What the exercise asks
Below are entries; output exactly the lines from the one with "(VideoInfo.mk" to the one with "(ProcessingConfig.background c) (ProcessingConfig.annotations", both included, and nothing else.
** Source data follows **
(** * nornir_table_inventory: the flat-table inventory plugin

    A shallow embedding of [nornir_table_inventory/plugins/inventory/table.py]
    and the properties of its field mapping, connection-option extraction and
    inventory assembly.

    Conventions of the embedding:
    - a Python [str] is a [string] whose characters are the code points
      0..255;
    - a Python [int] is a [Z], a Python [float] a [spec_float] (IEEE 754
      without NaN payload); the text of a float ([repr]) is a parameter;
    - a [dict] is an association list in insertion order: iteration order
      decides which exception is raised first;
    - an exception is a value of [exn] returned through [result];
    - a raw row has string keys and scalar cells ([None], [bool], [int],
      [float], [str]).

    Left out: the calls to [logger.error], which change no result; the
    interpreter's limit on the number of digits [int()] and [str()] accept;
    the file readers [CSVInventory] and [ExcelInventory], which only produce
    the rows. *)

From Stdlib Require Import ZArith List String Ascii Bool Lia.
From Stdlib Require Import SpecFloat DecimalString.
Import ListNotations.
Open Scope string_scope.
Open Scope Z_scope.

(** ** Python values held by a table cell *)

Inductive value : Type :=
| VNone
| VBool (b : bool)
| VInt (z : Z)
| VFloat (f : spec_float)
| VStr (s : string).

(** Exceptions the module can raise. [KeyError] carries the missing key,
    [Exception] its message. *)
Inductive exn : Type :=
| ValueError
| TypeError
| OverflowError
| AttributeError
| KeyError (key : value)
| Exception (msg : string).

Inductive result (A : Type) : Type :=
| Ok (a : A)
| Err (e : exn).
Arguments Ok {A} a.
Arguments Err {A} e.

Definition bind {A B : Type} (m : result A) (k : A -> result B) : result B :=
  match m with
  | Ok a => k a
  | Err e => Err e
  end.

Declare Scope py_scope.
Delimit Scope py_scope with py.
Notation "x <- m ;; k" := (bind m (fun x => k))
  (at level 61, m at next level, right associativity) : py_scope.
Open Scope py_scope.

Fixpoint mapM {A B : Type} (f : A -> result B) (l : list A) : result (list B) :=
  match l with
  | [] => Ok []
  | a :: l' => b <- f a ;; bs <- mapM f l' ;; Ok (b :: bs)
  end.

(** ** Builtins on strings *)

Module Str.

(** [sub in s] *)
Fixpoint contains (sub s : string) : bool :=
  String.prefix sub s ||
  match s with
  | EmptyString => false
  | String _ s' => contains sub s'
  end.

(** [s.startswith(sub)] *)
Definition startswith (sub s : string) : bool := String.prefix sub s.

(** [s.replace(old, new)] for a non-empty [old]: the occurrences of [old]
    are replaced from left to right, without overlap. [skip] counts the
    characters of a matched occurrence that are still to be dropped. *)
Fixpoint replace_from (old new : string) (skip : nat) (s : string) : string :=
  match s with
  | EmptyString => EmptyString
  | String c s' =>
      match skip with
      | S n => replace_from old new n s'
      | O =>
          if String.prefix old s
          then new ++ replace_from old new (Nat.pred (String.length old)) s'
          else String c (replace_from old new O s')
      end
  end.

Definition replace (old new s : string) : string := replace_from old new O s.

(** [s.split(sep)] for a one-character separator. *)
Fixpoint split (sep : ascii) (s : string) : list string :=
  match s with
  | EmptyString => [EmptyString]
  | String c s' =>
      if Ascii.eqb c sep then EmptyString :: split sep s'
      else match split sep s' with
           | h :: t => String c h :: t
           | [] => [String c EmptyString]
           end
  end.

Definition lower_char (c : ascii) : ascii :=
  let n := nat_of_ascii c in
  if ((65 <=? n) && (n <=? 90))%nat then ascii_of_nat (n + 32)
  else if ((192 <=? n) && (n <=? 222) && negb (n =? 215))%nat
       then ascii_of_nat (n + 32)
       else c.

(** [s.lower()] *)
Fixpoint lower (s : string) : string :=
  match s with
  | EmptyString => EmptyString
  | String c s' => String (lower_char c) (lower s')
  end.

(** Membership of a string in a list of strings: [s in l]. *)
Definition mem (s : string) (l : list string) : bool :=
  existsb (String.eqb s) l.

(** Characters that [int()] strips around a numeral. *)
Definition is_space (c : ascii) : bool :=
  let n := nat_of_ascii c in
  (((9 <=? n) && (n <=? 13)) || (n =? 32) || (n =? 133) || (n =? 160))%nat.

(** White space in the sense of [str.isspace]. *)
Definition isspace_char (c : ascii) : bool :=
  let n := nat_of_ascii c in
  (((9 <=? n) && (n <=? 13)) || ((28 <=? n) && (n <=? 32)) ||
   (n =? 133) || (n =? 160))%nat.

(** [s.isspace()]: a non-empty string of white space. *)
Definition isspace (s : string) : bool :=
  match s with
  | EmptyString => false
  | String _ _ => forallb isspace_char (list_ascii_of_string s)
  end.

Definition digit_of (c : ascii) : option Z :=
  let n := nat_of_ascii c in
  if ((48 <=? n) && (n <=? 57))%nat then Some (Z.of_nat (n - 48)) else None.

Fixpoint lstrip (s : string) : string :=
  match s with
  | String c s' => if is_space c then lstrip s' else s
  | EmptyString => EmptyString
  end.

Fixpoint all_space (s : string) : bool :=
  match s with
  | EmptyString => true
  | String c s' => is_space c && all_space s'
  end.

(** Digits of a decimal numeral after its first digit: a single underscore
    may separate two digits; white space may follow the last digit. *)
Fixpoint digits_from (acc : Z) (s : string) : option Z :=
  match s with
  | EmptyString => Some acc
  | String c s' =>
      match digit_of c with
      | Some d => digits_from (10 * acc + d) s'
      | None =>
          if Ascii.eqb c "_"
          then match s' with
               | String c' s'' =>
                   match digit_of c' with
                   | Some d => digits_from (10 * acc + d) s''
                   | None => None
                   end
               | EmptyString => None
               end
          else if all_space s then Some acc else None
      end
  end.

Definition unsigned_of (s : string) : option Z :=
  match s with
  | String c s' =>
      match digit_of c with
      | Some d => digits_from d s'
      | None => None
      end
  | EmptyString => None
  end.

(** [int(s)] in base ten; [None] stands for [ValueError]. *)
Definition to_int (s : string) : option Z :=
  match lstrip s with
  | String "+" s' => unsigned_of s'
  | String "-" s' => option_map Z.opp (unsigned_of s')
  | s' => unsigned_of s'
  end.

(** [str(z)] for an integer. *)
Definition of_int (z : Z) : string := NilZero.string_of_int (Z.to_int z).

End Str.

(** ** Builtins on floats and on cell values *)

Module Float.

(** [math.isnan] *)
Definition isnan (f : spec_float) : bool :=
  match f with
  | S754_nan => true
  | _ => false
  end.

(** [bool(f)]: only the two zeros are false. *)
Definition truth (f : spec_float) : bool :=
  match f with
  | S754_zero _ => false
  | _ => true
  end.

(** [int(f)]: truncation towards zero. *)
Definition to_int (f : spec_float) : result Z :=
  match f with
  | S754_zero _ => Ok 0
  | S754_nan => Err ValueError
  | S754_infinity _ => Err OverflowError
  | S754_finite s m e =>
      let a := if 0 <=? e then Zpos m * 2 ^ e else Zpos m / 2 ^ (- e) in
      Ok (if s then - a else a)
  end.

End Float.

(** Numbers as Python compares them: [m * 2 ^ e], an infinity, or NaN. *)
Inductive num : Type :=
| NFin (m e : Z)
| NInf (negative : bool)
| NNan.

Definition num_of (v : value) : option num :=
  match v with
  | VBool b => Some (NFin (Z.b2z b) 0)
  | VInt z => Some (NFin z 0)
  | VFloat (S754_zero _) => Some (NFin 0 0)
  | VFloat (S754_finite s m e) => Some (NFin (if s then Zneg m else Zpos m) e)
  | VFloat (S754_infinity s) => Some (NInf s)
  | VFloat S754_nan => Some NNan
  | VNone | VStr _ => None
  end.

Definition num_eqb (a b : num) : bool :=
  match a, b with
  | NFin m1 e1, NFin m2 e2 =>
      let e := Z.min e1 e2 in
      m1 * 2 ^ (e1 - e) =? m2 * 2 ^ (e2 - e)
  | NInf s1, NInf s2 => Bool.eqb s1 s2
  | _, _ => false
  end.

(** [x == y] on scalars. *)
Definition py_eqb (x y : value) : bool :=
  match x, y with
  | VNone, VNone => true
  | VStr a, VStr b => String.eqb a b
  | _, _ =>
      match num_of x, num_of y with
      | Some a, Some b => num_eqb a b
      | _, _ => false
      end
  end.

(** [bool(x)], the test of [if x:]. *)
Definition truth (x : value) : bool :=
  match x with
  | VNone => false
  | VBool b => b
  | VInt z => negb (z =? 0)
  | VFloat f => Float.truth f
  | VStr s => negb (String.eqb s "")
  end.

(** [int(x)] *)
Definition py_int (x : value) : result Z :=
  match x with
  | VNone => Err TypeError
  | VBool b => Ok (Z.b2z b)
  | VInt z => Ok z
  | VFloat f => Float.to_int f
  | VStr s =>
      match Str.to_int s with
      | Some z => Ok z
      | None => Err ValueError
      end
  end.

(** ** Dictionaries *)

Section Dict.
Variables (K V : Type) (eqb : K -> K -> bool).

Fixpoint lookup (k : K) (d : list (K * V)) : option V :=
  match d with
  | [] => None
  | (k', v) :: d' => if eqb k' k then Some v else lookup k d'
  end.

(** [d[k] = v]: an existing key keeps its place (and its key object). *)
Fixpoint setitem (k : K) (v : V) (d : list (K * V)) : list (K * V) :=
  match d with
  | [] => [(k, v)]
  | (k', v') :: d' =>
      if eqb k' k then (k', v) :: d' else (k', v') :: setitem k v d'
  end.

End Dict.
Arguments lookup {K V} eqb k d.
Arguments setitem {K V} eqb k v d.

(** A dict with string keys and scalar values: a raw row, a data mapping,
    the extras of a connection. *)
Definition dict : Type := list (string * value).
Definition row : Type := dict.

(** [d.get(k)] and [d.get(k, default)] *)
Definition get_default (d : dict) (k : string) (default : value) : value :=
  match lookup String.eqb k d with
  | Some v => v
  | None => default
  end.
Definition get (d : dict) (k : string) : value := get_default d k VNone.

(** [d[k]] *)
Definition getitem (d : dict) (k : string) : result value :=
  match lookup String.eqb k d with
  | Some v => Ok v
  | None => Err (KeyError (VStr k))
  end.

(** Monadic left fold: a [for] loop whose body may raise. *)
Fixpoint foldM {A S : Type} (f : S -> A -> result S) (l : list A) (s : S) : result S :=
  match l with
  | [] => Ok s
  | a :: l' => s' <- f s a ;; foldM f l' s'
  end.

(** ** The containers of [nornir.core.inventory] *)

(** What a [dict.get] on a nested option dict can return. *)
Inductive pyobj : Type :=
| Scalar (v : value)
| Mapping (d : dict).

Record ConnectionOptions : Type := mkConnectionOptions {
  co_hostname : pyobj;
  co_port : pyobj;
  co_username : pyobj;
  co_password : pyobj;
  co_platform : pyobj;
  co_extras : pyobj
}.

Record Defaults : Type := mkDefaults {
  d_hostname : value;
  d_port : value;
  d_username : value;
  d_password : value;
  d_platform : value;
  d_data : dict;
  d_connection_options : list (string * ConnectionOptions)
}.

(** Modelled from the spec: the empty [Defaults()] of nornir (a class outside
    the repository), every field unset. *)
Definition Defaults_empty : Defaults :=
  mkDefaults VNone VNone VNone VNone VNone [] [].

Inductive kind : Type := Host | Group.

(** A [Host] or a [Group]. [e_groups] holds group names; once resolved, each
    name stands for the live [Group] stored under that key of the groups
    mapping (a string key is equal to no key but the same string). *)
Record element : Type := mkElement {
  e_typ : kind;
  e_name : value;
  e_hostname : value;
  e_port : value;
  e_username : value;
  e_password : value;
  e_platform : value;
  e_data : dict;
  e_groups : list string;
  e_defaults : Defaults;
  e_connection_options : list (string * ConnectionOptions)
}.

(** The [groups] argument handed to the constructor: the raw cell when it was
    falsy, the split list otherwise. *)
Inductive groups_arg : Type :=
| Raw (v : value)
| Names (l : list string).

(** Modelled from the spec: the constructor of nornir's [Host] and [Group]
    (classes outside the repository) keeps the fields it is given and stores
    [groups or ParentGroups()]: a row with [groups=""] or without the field
    yields an empty parent list. *)
Definition mk (t : kind) (name hostname port username password platform : value)
    (data : dict) (groups : groups_arg) (defaults : Defaults)
    (connection_options : list (string * ConnectionOptions)) : element :=
  mkElement t name hostname port username password platform data
    (match groups with
     | Raw _ => []
     | Names l => l
     end)
    defaults connection_options.

Record Inventory : Type := mkInventory {
  inv_hosts : list (value * element);
  inv_groups : list (value * element);
  inv_defaults : Defaults
}.

(** A [repr] for rows that hold no float: the closed examples run with it. *)
Definition no_floats (f : spec_float) : string := "".

(** ** The module [table.py] *)

Section Table.

(** [repr] of a float, the text [str(x)] gives for a float [x]: a builtin
    of the interpreter, kept abstract. *)
Variable float_repr : spec_float -> string.

(** [str(x)] *)
Definition py_str (x : value) : string :=
  match x with
  | VNone => "None"
  | VBool true => "True"
  | VBool false => "False"
  | VInt z => Str.of_int z
  | VFloat f => float_repr f
  | VStr s => s
  end.

(** [_empty]: [x is None or (isinstance(x, float) and isnan(x)) or x == ""] *)
Definition _empty (x : value) : bool :=
  match x with VNone => true | _ => false end
  || match x with VFloat f => Float.isnan f | _ => false end
  || py_eqb x (VStr "").

(** [_get_connection_options] *)
Definition obj_get (c : list (string * pyobj)) (k : string) : pyobj :=
  match lookup String.eqb k c with
  | Some o => o
  | None => Scalar VNone
  end.
(** The words a shell reads from a line made of plain characters, single
    quotes, backslash escapes and separating spaces; [None] when the line
    holds an unquoted active character or ends inside a quote or an escape.
    [word] is the word being read, if any. *)
Fixpoint shellWordsFrom (line : string) (mode : ShellMode)
    (word : option string) : option (list string) :=
  match line with
  | EmptyString =>
      match mode with
      | Bare => Some (match word with Some w => [w] | None => [] end)
      | _ => None
      end
  | String c rest =>
      match mode with
      | InQuotes =>
          if Ascii.eqb c "'"%char then shellWordsFrom rest Bare word
          else shellWordsFrom rest InQuotes (pushChar word c)
      | Escaped =>
          if Ascii.eqb c (ascii_of_nat 10) then None
          else shellWordsFrom rest Bare (pushChar word c)
      | Bare =>
          if Ascii.eqb c "'"%char
          then shellWordsFrom rest InQuotes (Some (orDefault word ""))
          else if Ascii.eqb c (ascii_of_nat 92)
          then shellWordsFrom rest Escaped (Some (orDefault word ""))
          else if Ascii.eqb c " "%char then
            match word with
            | Some w => option_map (cons w) (shellWordsFrom rest Bare None)
            | None => shellWordsFrom rest Bare None
            end
          else if shellActive c then None
          else shellWordsFrom rest Bare (pushChar word c)
      end
  end.

Definition shellWords (line : string) : option (list string) :=
  shellWordsFrom line Bare None.

(** An argument the quoting handles: not empty, and either quoted by the
    source or free of the characters a shell acts on. *)
Definition shellSafe (arg : string) : Prop :=
  arg <> ""
  /\ (testClass needsQuoting arg = true \/ testClass shellActive arg = false).

(** No two entries of the list have numerically equal keys. *)
Definition distinctKeys {A : Type} (key : A -> Q) (l : list A) : Prop :=
  ForallOrdPairs (fun a b => ~ key a == key b) l.

(** The same configuration with other values in the fields
    [zoom.transitionMs], [zoom.smoothing], [video.fps] and [outputFps]. *)
Definition withTuning (transitionMs smoothing : option Q) (fps : Q)
    (outputFps : option Q) (c : ProcessingConfig.t) : ProcessingConfig.t :=
  ProcessingConfig.mk
    (ProcessingConfig.inputPath c) (ProcessingConfig.outputPath c)
    (VideoInfo.mk
       (VideoInfo.width (ProcessingConfig.video c))
       (VideoInfo.height (ProcessingConfig.video c))
       (VideoInfo.durationMs (ProcessingConfig.video c)) fps)
    (match ProcessingConfig.zoom c with
     | Some z => Some (ZoomConfig.mk (ZoomConfig.regions z) transitionMs smoothing)
     | None => None
     end)
    (ProcessingConfig.crop c) (ProcessingConfig.trim c)
    (ProcessingConfig.background c) (ProcessingConfig.annotations c)
    (ProcessingConfig.outputWidth c) (ProcessingConfig.outputHeight c)
    outputFps.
** End of Source data **
Output for this exercise
    (VideoInfo.mk
       (VideoInfo.width (ProcessingConfig.video c))
       (VideoInfo.height (ProcessingConfig.video c))
       (VideoInfo.durationMs (ProcessingConfig.video c)) fps)
    (match ProcessingConfig.zoom c with
     | Some z => Some (ZoomConfig.mk (ZoomConfig.regions z) transitionMs smoothing)
     | None => None
     end)
    (ProcessingConfig.crop c) (ProcessingConfig.trim c)
    (ProcessingConfig.background c) (ProcessingConfig.annotations c)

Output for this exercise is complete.